We don’t discriminate aga
inst anyone. Especially our writers and their topics, more so in the opinion section. Whether it be someone writing about how democrats killed compassion or another person writing about how Hillary Clinton made leaps for feminism, we typically have content that spans all points of view. Even in news! From an on-campus altercations that made headlines to a giraffe going viral, there is no end to what is published in the Oswegonian. Just don’t generalize and we’re all set.
We want our staff writers and photographers to feel comfortable enough to come into the office and hang out or help out in any way they can. No idea is a bad one. We’ve had contributing writers and photographers come in and pitch ideas that were published the following week. For example, one photographer came up with an idea to cover the damage done to the on campus Zip cars and it was on the front page the next week.
Like I said, no idea is a bad one.
Imagine spending almost 10 hours a day in a tiny office with a bunch of people. Welcome to Wednesday and Thursday at the Oswegonian.
Making a weekly paper can be difficult, but it is also a lot of fun. Spending all that time in a confined space, working together has given us all a sense of family.

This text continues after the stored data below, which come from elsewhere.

(** The rest of an iteration: [OnData()] returns, or begins another record. *)
Lemma continue_wp src fuel base total dn s :
  (forall base total s, fi_alive s = true -> fi_input s = true -> src `prefix_of` drop base input ->
    (total < length src)%nat -> active (base + total) s ->
    (length src - total + (if (missing_from_current_record s =? 0)%nat then 1 else 0) <= fuel)%nat ->
    wp (FI_OnData_loop id fuel src total) (fun k s' => (k <= length src)%nat /\ fed base k s') s) ->
  src `prefix_of` drop base input -> fi_alive s = true -> fi_input s = true -> (total <= length src)%nat ->
  (length src - total <= fuel)%nat -> (base + length src <= length input)%nat -> idle dn (base + total) s ->
  wp (let rest := (length src - total)%nat in
      if (rest =? 0)%nat then mret total else StartRecord id rest ;;; FI_OnData_loop id fuel src total)
    (fun k s' => (k <= length src)%nat /\ fed base k s') s.
Proof.
  intros IH Hsrc Ha Hin Ht Hf Hlen Hid. cbv zeta. destruct (Nat.eqb_spec (length src - total) 0) as [E|E].
  - wp_step. split; [done|]. left. split; [done|]. left. by exists dn.
  - wp_step. apply (StartRecord_wp dn (base + total)); [done|lia|]. intros s' c rest Hs Hm Hc Hi Hk.
    apply IH; try done; try lia.
    + unfold fi_alive. by rewrite Hk.
    + right. exists dn, c, rest. split; [done|]. split; [lia|congruence].
    + rewrite Hm. rewrite (proj2 (Nat.eqb_neq _ _)) by lia. lia.
Qed.

Lemma FI_OnData_loop_wp src : forall fuel base total s, fi_alive s = true -> fi_input s = true ->
  src `prefix_of` drop base input -> (total < length src)%nat -> active (base + total) s ->
  (length src - total + (if (missing_from_current_record s =? 0)%nat then 1 else 0) <= fuel)%nat ->
  wp (FI_OnData_loop id fuel src total) (fun k s' => (k <= length src)%nat /\ fed base k s') s.
Proof.
  intros fuel. induction fuel as [|fuel IH]; intros base total s Ha Hin Hsrc Ht Hact Hf; [lia|]. cbn [FI_OnData_loop].
  assert (Hlen : (base + length src <= length input)%nat).
  { apply prefix_length in Hsrc. rewrite length_drop in Hsrc. lia. }
  destruct Hact as [[dn Hid]|(dn & c & rest & Hs & Hpos & _)].
  - pose proof Hid as [_ (E8 & Em & _) _ _]. wp_step. unfold WriteHeader at 1. do 2 wp_step. wp_step.
    wp_step; [by rewrite E8|]. rewrite E8. change (8 - 8 =? 0)%nat with true. cbv iota. wp_step. cbn [negb]. do 2 wp_step. rewrite Em in Hf |- *.
    apply (continue_wp src fuel base total dn); try done; simpl in Hf; lia.
  - specialize (Hpos Hin). wp_step. eapply WriteHeader_wp; [done|exact Hs|..].
    + intros s1 Ha1 Hs1 E1 Em Ei. cbn [negb]. do 2 wp_step. rewrite Em. rewrite (proj2 (Nat.ltb_lt _ _)) by lia.
      wp_step. set (m := missing_from_current_record s) in *.
      assert (Hpre : drop total src `prefix_of` drop (base + total) input).
      { destruct Hsrc as [x Hx]. exists x. rewrite <-drop_drop, Hx, drop_app_le by lia. done. }
      pose proof (sending_next _ _ _ _ _ _ Hs1 Hpre) as Hnext. rewrite Em, length_drop in Hnext. fold m in Hnext.
      set (piece := take (Nat.min (length src - total) m) (drop total src)) in *.
      assert (El : length piece = Nat.min (length src - total) m) by (unfold piece; rewrite length_take, length_drop; lia).
      apply fi_invoke_wp; [done|intros E; rewrite E in El; simpl in El; lia|]. intros n k Hn Ho Hl. cbv beta.
      destruct (Nat.eqb_spec n 0) as [->|Hn0].
      * wp_step. rewrite take_0, app_nil_r in Ho. cbn.
        assert (Hs2 : sending dn c rest (base + total) (fi_set_sink k s1)).
        { destruct Hs1. split; try done. unfold fi_output in *. cbn. by rewrite Ho. }
        destruct Hl as [Hl|[_ Hl]].
        -- unfold fi_alive. cbn. rewrite Hl. split; [lia|]. left. split; [done|]. right.
           exists dn, c, rest. split; [done|]. cbn. split; [lia|congruence].
        -- unfold fi_alive. cbn. rewrite (closed_dead k Hl). split; [lia|]. right. split; [done|].
           eapply sending_framed; [done|by eapply sending_output].
      * destruct Hl as [Hl|[? _]]; [|done]. do 2 wp_step. wp_step. wp_step; [done|].
        cbn [missing_from_current_record fi_set_sink]. rewrite Em. fold m. wp_step. wp_step; [apply Nat.leb_le; lia|].
        wp_step. wp_step.
        assert (Hs2 : sending dn c rest (base + total + n) (fi_set_missing (m - n) (fi_set_sink k s1))).
        { rewrite <-Em. apply invoke_content; try done; [lia|]. rewrite Ho, Em. f_equal.
          destruct Hnext as [x Hx]. rewrite Hx, take_app_le by lia. done. }
        destruct (Nat.ltb_spec 0 (m - n)) as [Hm|Hm].
        -- wp_step. split; [lia|]. left. split; [done|]. right. exists dn, c, rest.
           rewrite Nat.add_assoc. split; [done|]. cbn. split; [lia|congruence].
        -- apply (continue_wp src fuel base _ (dn ++ [c])); try done; [cbn; congruence|lia|lia|]. rewrite Nat.add_assoc.
           eapply sending_done; [done|cbn; congruence|done|cbn; lia].
    + intros s1 Ha1 Hs1 Hl1 Em Ei. cbn [negb]. wp_step. rewrite Ha1. split; [lia|]. left. split; [done|].
      right. exists dn, c, rest. split; [done|]. split; [lia|congruence].
    + intros s1 Hl1 Hfr. cbn [negb]. wp_step. unfold fi_alive. rewrite (closed_dead _ Hl1). split; [lia|]. by right.
Qed.
(* ===== verification/FcgiClient.v ===== *)
(** * FastCGI: the client

    Models src/fcgi/Client.cxx (the reception of a response) and src/net/BufferedSocketLease.cxx, the
    lease of the socket that may be released while its input is still being consumed.

    The state is that of the client and of its lease.  [c_input] is what [ReadBuffer()] returns: the
    input buffer of the socket, or of the lease after the socket was released.  The handler of the
    response body is a [Sink]; its life is that of the client, which is the istream.  An exception
    is the list of the nested exceptions; [None] is a failed assertion or the use of an
    object that has been destroyed.  The socket library calls [OnBufferedData()] and the other
    methods; these calls, the calls of the handler and what they return are the events of
    [FcgiClientRun]. *)

From Stdlib Require Import String.
From S2P Require Import Prelude CharUtil Bucket Chunked Sink StrMap Uri HttpCacheRFC HttpHeaders.
From S2P Require Import Fcgi.

#[local] Open Scope beng_scope.

(** ** Errors *)

Inductive FcgiClientErrorCode := UNSPECIFIED | REFUSED | GARBAGE | IO.

Inductive client_exception :=
  | FcgiClientError (code : FcgiClientErrorCode)
  | SocketClosedPrematurelyError
  | TimeoutError
  | OtherError.

(** An exception and the ones nested in it. *)
Definition exception_ptr := list client_exception.

Definition garbage : exception_ptr := [FcgiClientError GARBAGE].

(** [FindNested<FcgiClientError>()] *)
Fixpoint FindFcgiClientError (error : exception_ptr) : option FcgiClientErrorCode :=
  match error with
  | [] => None
  | FcgiClientError code :: _ => Some code
  | _ :: error => FindFcgiClientError error
  end.

Definition IsFcgiClientRetryFailure (error : exception_ptr) : bool :=
  if existsb (fun e => match e with SocketClosedPrematurelyError => true | _ => false end) error then true
  else match FindFcgiClientError error with
  | Some code =>
      match code with
      | UNSPECIFIED | GARBAGE => false
      | REFUSED | IO => true
      end
  | None => false
  end.

(** ** The state *)

(** lease.hxx *)
Inductive PutAction := REUSE | DESTROY.

(** event/net/BufferedSocket.hxx *)
Inductive BufferedResult := BR_OK | BR_MORE | BR_AGAIN | BR_DESTROYED.

(** istream/Handler.hxx *)
Inductive IstreamReadyResult := READY_OK | READY_FALLBACK | READY_CLOSED.

(** What the HTTP response handler was told. *)
Inductive http_result :=
  | HttpResponse (status : HttpStatus) (headers : StringMap) (has_body : bool)
  | HttpError (e : exception_ptr).

(** [struct Response]; [available] is not initialized by its constructor. *)
Record Response := mkResponse {
  headers : StringMap;
  total_header_size : Z;
  available : Z;
  status : HttpStatus;
  no_body : bool;
  in_handler : bool;
  in_read : bool;
  receiving_headers : bool;
  stderr : bool;
  end_request : bool }.

Definition WasResponseSubmitted (r : Response) : bool := negb (receiving_headers r) && negb (no_body r).

Record FcgiClient := mkFcgiClient {
  c_input : list Z;
  (** [IsReleased()]: with which action *)
  c_released : option PutAction;
  (** what has been written to [stderr_fd] *)
  c_stderr : list Z;
  (** [HasInput()], [request.got_data]: the request istream *)
  c_has_request : bool;
  c_got_data : bool;
  c_response : Response;
  c_parser : FcgiParser;
  c_skip_stderr : nat;
  c_sink : Sink;
  (** does the response handler keep the body, or does it close it at once? *)
  c_keeps : bool;
  c_results : list http_result }.

Abbreviation C := (M FcgiClient).
(* ===== verification/FcgiClientFeed.v ===== *)
(** * FastCGI: the invariant of the client, and its input

    What the client has done with the input it has consumed, in terms of the machine that
    reads single bytes; the handler that the parser calls keeps it. *)

From Stdlib Require Import String.
From S2P Require Import Prelude CharUtil Bucket GrowingBufferFacts Chunked Sink StrMap Uri HttpCacheRFC HttpHeaders HttpHeadersFacts.
From S2P Require Import Fcgi FcgiParserFacts FcgiClient FcgiClientFacts.

#[local] Open Scope beng_scope.

Section Feed.
Context `{CU : CharUtil} `{UL : UriLib} `{HS : HashSetOrder} `{TO : TrieOrder} `{HL : HttpLib} `{NL : HeaderLib}.
Context `{HUL : !UriLaws}.
Context (http_status_is_empty : HttpStatus -> bool) (id : Z).

(** [T] is everything that has been received. *)
Section Received.
Context (T : list Z).
Hypothesis Hexcess : dm_excess (dm_run id Demux_new T) = false.

Abbreviation all_out := (dm_out id false Demux_new T).
Abbreviation all_err := (dm_out id true Demux_new T).
Abbreviation at_ m := (after id [] T m).
Abbreviation out m := (emitted id [] T false m).
Abbreviation err m := (emitted id [] T true m).
Abbreviation tracked_ := (tracked id [] T).

Lemma out_prefix m : out m `prefix_of` all_out.
Proof. rewrite (dm_out_split id false Demux_new m T). by eexists. Qed.

Lemma err_prefix m : err m `prefix_of` all_err.
Proof. rewrite (dm_out_split id true Demux_new m T). by eexists. Qed.

(** *** What the handlers were told *)

Definition good_response (rs : list http_result) (k : Sink) : Prop :=
  exists st h, rs = [HttpResponse st h true] /\
  exists text n, response_of http_status_is_empty text st h n /\
    text ++ k_output k `prefix_of` all_out /\
    (k_life k = AtEof -> dm_ended (dm_run id Demux_new T) = true /\
       (0 <= n -> Z.of_nat (length (k_output k)) = n) /\ (n < 0 -> text ++ k_output k = all_out)).

Definition good_empty_response (rs : list http_result) (k : Sink) : Prop :=
  exists st h, rs = [HttpResponse st h false] /\ k_output k = [] /\ k_life k = Chunked.Closed /\
  dm_ended (dm_run id Demux_new T) = true /\
  exists text, empty_response_of text st h /\ text `prefix_of` all_out.

Definition outcome_ok (s : FcgiClient) : Prop :=
  c_stderr s `prefix_of` all_err /\
  ((k_output (c_sink s) = [] /\ k_life (c_sink s) <> AtEof /\
      (c_results s = [] \/ exists ep, c_results s = [HttpError ep])) \/
   good_response (c_results s) (c_sink s) \/ good_empty_response (c_results s) (c_sink s)).

(** *** The invariant *)

Definition payload_seen (p : FcgiParser) (s : FcgiClient) : list Z :=
  if stderr (c_response s) then [] else take (remaining p) (c_input s).

(** Receiving headers. *)
Record in_headers (p : FcgiParser) (s : FcgiClient) (m : nat) : Prop := {
  ih_receiving : receiving_headers (c_response s) = true;
  ih_end : end_request (c_response s) = false;
  ih_ended : dm_ended (at_ m) = false;
  ih_out : out m = [];
  ih_output : k_output (c_sink s) = [];
  ih_results : c_results s = [];
  ih_matches : matches (fun _ => true) p (at_ m);
  ih_headers : forall i, i ∈ headers (c_response s) -> i ∈ fields (before_blank (payload_seen p s)) }.

(** The block is complete, but the response has not been submitted. *)
Record headers_done (p : FcgiParser) (s : FcgiClient) (m : nat) : Prop := {
  hd_receiving : receiving_headers (c_response s) = false;
  hd_in_read : in_read (c_response s) = false;
  hd_end : end_request (c_response s) = false;
  hd_ended : dm_ended (at_ m) = false;
  hd_stderr : stderr (c_response s) = false;
  hd_map : map_of (headers (c_response s)) (out m);
  hd_output : k_output (c_sink s) = [];
  hd_results : c_results s = [];
  hd_matches : matches (fun _ => true) p (at_ m) }.

(** [n] is the declared length, [a] is [available], [sent] how much of the body was sent. *)
Record available_ok (n a : Z) (sent : nat) (m : nat) (end_ : bool) : Prop := {
  av_unknown : a < 0 -> n < 0 /\ dm_ended (at_ m) = false;
  av_known : 0 <= a -> (0 <= n /\ a + Z.of_nat sent = n) \/
    (n < 0 /\ dm_ended (dm_run id Demux_new T) = true /\ a = Z.of_nat (length all_out) - Z.of_nat (length (out m)));
  av_ended : dm_ended (at_ m) = true -> a = 0;
  av_end : end_ = true -> dm_ended (at_ m) = true }.

Record in_body (ir : bool) (p : FcgiParser) (s : FcgiClient) (m : nat) : Prop := {
  ib_submitted : WasResponseSubmitted (c_response s) = true;
  ib_in_handler : in_handler (c_response s) = false;
  ib_in_read : in_read (c_response s) = ir;
  ib_matches : matches (fun _ => true) p (at_ m);
  ib_response : exists st h text n, c_results s = [HttpResponse st h true] /\
    response_of http_status_is_empty text st h n /\ out m = text ++ k_output (c_sink s) /\
    available_ok n (available (c_response s)) (length (k_output (c_sink s))) m (end_request (c_response s)) }.

(** The body is ignored. *)
Record no_body_phase (p : FcgiParser) (s : FcgiClient) (m : nat) : Prop := {
  nb_receiving : receiving_headers (c_response s) = false;
  nb_no_body : no_body (c_response s) = true;
  nb_matches : matches (fun err => err) p (at_ m);
  nb_output : k_output (c_sink s) = [];
  nb_results : c_results s = [];
  nb_end : end_request (c_response s) = true -> dm_ended (at_ m) = true;
  nb_response : exists text, empty_response_of text (status (c_response s)) (headers (c_response s)) /\
    text `prefix_of` out m }.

It has been my second home for the past 2 ½ years.
In the early days of my job at the Gonian some of the editors slept on the newspapers we kept piled in the back. One editor even brought in his own camping cot to sleep on! Yeah, it used to take us that long to put out a paper.
Now, not so much, but the time it used to take to get the paper out now allows us to spend time as a unit and become closer as a workforce family, including potlucks at each other’s houses on weekends and “field days” where we get together and play a bunch of games.
First and foremost, we are a team of journalists seeking the truth and reporting it. But, when it comes down to it, we’re a family too.